Collected data entries
[Start of Attachment]
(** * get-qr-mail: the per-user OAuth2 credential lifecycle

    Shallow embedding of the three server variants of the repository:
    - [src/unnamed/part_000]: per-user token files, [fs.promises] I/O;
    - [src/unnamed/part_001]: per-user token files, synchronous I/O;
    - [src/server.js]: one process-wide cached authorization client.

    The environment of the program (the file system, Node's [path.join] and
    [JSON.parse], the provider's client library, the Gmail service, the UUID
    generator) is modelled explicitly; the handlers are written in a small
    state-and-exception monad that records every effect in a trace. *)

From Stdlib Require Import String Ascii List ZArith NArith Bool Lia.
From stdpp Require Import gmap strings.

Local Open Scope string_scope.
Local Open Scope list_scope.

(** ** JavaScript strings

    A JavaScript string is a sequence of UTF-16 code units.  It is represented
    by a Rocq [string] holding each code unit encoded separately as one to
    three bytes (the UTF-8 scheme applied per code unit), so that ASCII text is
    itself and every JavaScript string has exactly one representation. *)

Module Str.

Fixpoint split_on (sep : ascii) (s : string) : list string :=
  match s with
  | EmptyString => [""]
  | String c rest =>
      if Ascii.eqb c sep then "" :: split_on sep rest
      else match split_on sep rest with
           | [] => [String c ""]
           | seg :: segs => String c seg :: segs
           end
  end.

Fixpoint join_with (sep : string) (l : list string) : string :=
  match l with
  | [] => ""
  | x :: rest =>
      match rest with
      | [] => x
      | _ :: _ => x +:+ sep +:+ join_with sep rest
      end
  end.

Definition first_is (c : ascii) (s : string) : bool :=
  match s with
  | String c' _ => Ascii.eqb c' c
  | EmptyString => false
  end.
[End of Attachment]
Produce only the lines from the line containing "else match split_on sep rest with" through the line containing "Definition first_is (c", inclusive of both, exactly as they stand in the entries above.

      else match split_on sep rest with
           | [] => [String c ""]
           | seg :: segs => String c seg :: segs
           end
  end.

Fixpoint join_with (sep : string) (l : list string) : string :=
  match l with
  | [] => ""
  | x :: rest =>
      match rest with
      | [] => x
      | _ :: _ => x +:+ sep +:+ join_with sep rest
      end
  end.

Definition first_is (c : ascii) (s : string) : bool :=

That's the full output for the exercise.